45. Though Mr. Saikia has placed reliance on Rohtas Industries (supra), Shivajirao Nilangekar Patil (supra), And Mukta Sadguru Shree Muktajee Vandas Swami Suvarna Jayanti Mahotsav Smarak Trust & Ors. (supra), Unni Krishnan (Supra), Consumer Education & Research Center (supra), Sri Venkateswara Hindu College of Engineering (supra), Air India Statutory Corporation (supra), Common Cause, A Registered Society (supra) and Manoranjan Chakraborty (supra) to show that even when there is a private wrong, interference under Article 226 is permissible, what is of immense importance to note, in this regard, is that in all the decisions so relied upon, on behalf of the petitioners, the position of law clarified and reiterated is that to invoke the Writ jurisdiction, the wrong committed must have an element of public interest or a breach of fundamental right or a breach of public duty. In the case at hand, however, there is not even an iota of materials available on record indicating that the impugned notice, dated 02.01.2006, aforementioned constitutes either a public wrong or a private wrong involving public interest.

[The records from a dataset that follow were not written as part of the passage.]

(* ===== verification/DiscoveryTest.v ===== *)
(** * [pkg/discovery/discovery_test.go]: the repository's tests, run on the model

    Each test of the source is a closed boolean over the definitions of
    [Discovery], on the file system the test builds; the [testdata] files are
    written out. The kernel evaluates all of them to true, as [go test] finds
    them passing. *)

From S2P Require Import Prelude.
From S2P Require Import GoStrings.
From S2P Require Import Hw.
From S2P Require Import Discovery.

Local Open Scope Z_scope.

(** ** A file system for the tests *)

Inductive file : Type :=
  | Regular (content : string)
  | Directory (entries : list DirEntry)
  | Symlink (target : string).

Definition files : Type := list (string * file).

Definition file_at (fs : files) (path : string) : option file :=
  snd <$> find (λ '(p, _), String.eqb p path) fs.

Definition not_exist : error := Errorf "open: %w" [Sentinel fs_ErrNotExist].
Definition ENOTDIR : error := Sentinel "syscall.ENOTDIR".
Definition EISDIR : error := Sentinel "syscall.EISDIR".

Definition content_at (fs : files) (path : string) : res string :=
  match file_at fs path with
  | Some (Regular content) => Ok content
  | Some _ => Err EISDIR
  | None => Err not_exist
  end.

(** The calls on files whose parents are not links; a test opens no device. *)
Definition system_of (fs : files) : system := {|
  ReadDir path :=
    match file_at fs path with
    | Some (Directory entries) => Ok entries
    | Some _ => Err ENOTDIR
    | None => Err not_exist
    end;
  Stat_Rdev path := match file_at fs path with Some _ => Ok 0 | None => Err not_exist end;
  OpenRead path := (λ content, (content, None)) <$> content_at fs path;
  ReadFile := content_at fs;
  EvalSymlinks path :=
    match file_at fs path with
    | Some (Symlink target) =>
        match file_at fs target with Some _ => Ok target | None => Err not_exist end
    | Some _ => Ok path
    | None => Err not_exist
    end;
  unix_Major rdev := rdev / 256;
  unix_Minor rdev := rdev mod 256;
|}.

(** ** The files under [testdata] *)

Definition text_of (ls : list string) : string := Join (ls ++ [""]) (String newline "").

Definition testdata : files := [
  ("testdata/i915/device/uevent", Regular (text_of [
     "DRIVER=i915"; "PCI_CLASS=30000"; "PCI_ID=8086:5917"; "PCI_SUBSYS_ID=1028:081A";
     "PCI_SLOT_NAME=0000:00:02.0";
     "MODALIAS=pci:v00008086d00005917sv00001028sd0000081Abc03sc00i00"]));
  ("testdata/missing-driver/device/uevent", Regular (text_of [
     "PCI_CLASS=30000"; "PCI_ID=8086:5917"; "PCI_SUBSYS_ID=1028:081A";
     "PCI_SLOT_NAME=0000:00:02.0"]));
  ("testdata/no-pci-id/device/uevent", Regular (text_of [
     "DRIVER=panthor"; "OF_NAME=gpu"; "OF_FULLNAME=/soc/gpu@fb000000";
     "OF_COMPATIBLE_0=rockchip,rk3588-mali"; "MODALIAS=of:NgpuT(null)Crockchip,rk3588-mali"]));
  ("testdata/equals-in-value/device/uevent", Regular (text_of [
     "DRIVER=i915"; "PCI_ID=8086:5917"; "MODALIAS=pci:v00008086d00005917=extra"]))].

(** [got, want := uevent[key], value] of a uevent that was read without error. *)
Definition has_value (r : res (gmap string string)) (key value : string) : bool :=
  match r with Ok uevent => String.eqb (default "" (uevent !! key)) value | Err _ => false end.

(** ** The tests *)

Definition TestReadUevent : list bool :=
  let read path := ReadUevent (system_of testdata) path in [
  (* reads i915 uevent *)
  has_value (read "testdata/i915") "DRIVER" "i915" &&
  has_value (read "testdata/i915") "PCI_ID" "8086:5917";
  (* missing DRIVER returns error *)
  match read "testdata/missing-driver" with Err _ => true | Ok _ => false end;
  (* missing PCI_ID is allowed *)
  has_value (read "testdata/no-pci-id") "DRIVER" "panthor" &&
  match read "testdata/no-pci-id" with
  | Ok uevent => match uevent !! "PCI_ID" with None => true | Some _ => false end
  | Err _ => false
  end;
  (* value containing equals is preserved *)
  has_value (read "testdata/equals-in-value") "MODALIAS" "pci:v00008086d00005917=extra"].

Definition TestGetDeviceAddress : list bool := [
  (* resolves device symlink *)
  (let root := [("/tmp/001/i915", Directory []); ("/tmp/001/0000:02:00.0", Directory []);
                ("/tmp/001/i915/device", Symlink "/tmp/001/0000:02:00.0")] in
   match GetDeviceAddress (system_of root) "/tmp/001/i915" with
   | Ok (address, sysfsPath) =>
       String.eqb address "0000:02:00.0" && String.eqb sysfsPath "/tmp/001/0000:02:00.0"
   | Err _ => false
   end);
  (* missing device symlink returns error *)
  (let root := [("/tmp/001", Directory [])] in
   match GetDeviceAddress (system_of root) "/tmp/001" with Err _ => true | Ok _ => false end)].

Section TestDiscover.

Variable range_order : list Device → list Device.

Definition empty_result (fs : files) (paths : Paths) : bool :=
  match fst (Discover (system_of fs) range_order paths) with
  | Ok devices => Nat.eqb (length devices) 0
  | Err _ => false
  end.

Definition TestDiscover : list bool := [
  (* missing dri and accel paths returns empty result *)
  empty_result []
    (MkPaths "/tmp/001/dri" "/tmp/002/accel" "/tmp/003/sysfs-dri" "/tmp/004/sysfs-accel");
  (* unreadable dri path returns error *)
  match fst (Discover (system_of [("/tmp/001/dri", Regular "")]) range_order
               (MkPaths "/tmp/001/dri" "/tmp/001/missing-accel" "/tmp/001/sysfs-dri"
                        "/tmp/001/missing-sysfs-accel")) with
  | Err err => negb (errors_Is fs_ErrNotExist err)
  | Ok _ => false
  end;
  (* empty dri and missing accel returns empty result *)
  empty_result [("/tmp/001/dri", Directory []); ("/tmp/001/sysfs-dri", Directory [])]
    (MkPaths "/tmp/001/dri" "/tmp/001/missing-accel" "/tmp/001/sysfs-dri"
             "/tmp/001/missing-sysfs-accel")].

End TestDiscover.

Definition TestReadNumaNode : list bool := [
  (* reads numa node *)
  String.eqb (ReadNumaNode (system_of [("/tmp/001/numa_node", Regular (text_of ["1"]))])
                "/tmp/001") "1";
  (* missing file returns -1 *)
  String.eqb (ReadNumaNode (system_of []) "/tmp/001") "-1"].

(** ** Properties *)

(** Every test of the package passes on the model, whatever order the map of
    devices is ranged in, as long as no device comes from an empty map. *)
Theorem tests_pass range_order :
  range_order [] = [] →
  forallb id TestReadUevent = true ∧ forallb id TestGetDeviceAddress = true ∧
  forallb id (TestDiscover range_order) = true ∧ forallb id TestReadNumaNode = true.
Proof.
  intros H. split_and!; [by vm_compute|by vm_compute| |by vm_compute].
  assert (Hl : (map_to_list (∅ : gmap string Device)).*2 = []) by by vm_compute.
  unfold TestDiscover, empty_result, Discover, discoverDevices.
  cbn -[map_to_list]. by rewrite Hl, H.
Qed.

Lemma tests_pass_witness : forallb id (TestDiscover id) = true.
Proof. apply (tests_pass id eq_refl). Defined.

In a situation, such as the present one, a writ Court under Article 226 cannot be said to have any jurisdiction, for, though such a wrong may have remedy in ordinary civil law, it is not amenable to interference in writ jurisdiction. 46. When the petitioners have failed to show that shortening of the tenure of the present Governing Body and/or holding of-the election, on 22.01.2006, can be interfered with by this Court in exercise of its writ jurisdiction, the motive with which the impugned notice, dated 02.01.2006, has been issued becomes immaterial and the motive alone, in the absence of anything else, cannot be made a subject of challenge in a writ petition under Article 226. 47. What crystallizes from the above discussion is that the petitioners have miserably failed to show that the grievances, which the petitioners have raised, even if true, can be interfered with by this Court in exercise of its jurisdiction under Article 226. 48. Because of what have been pointed out above, I have no hesitation in holding that the present writ petition is not maintainable and must, therefore, fail. 49. In view of the above, the writ petition is not admitted and the same shall accordingly stand dismissed. The interim directions, passed in this case, on 20.01.2006, shall accordingly stand vacated. 50. No order as to costs.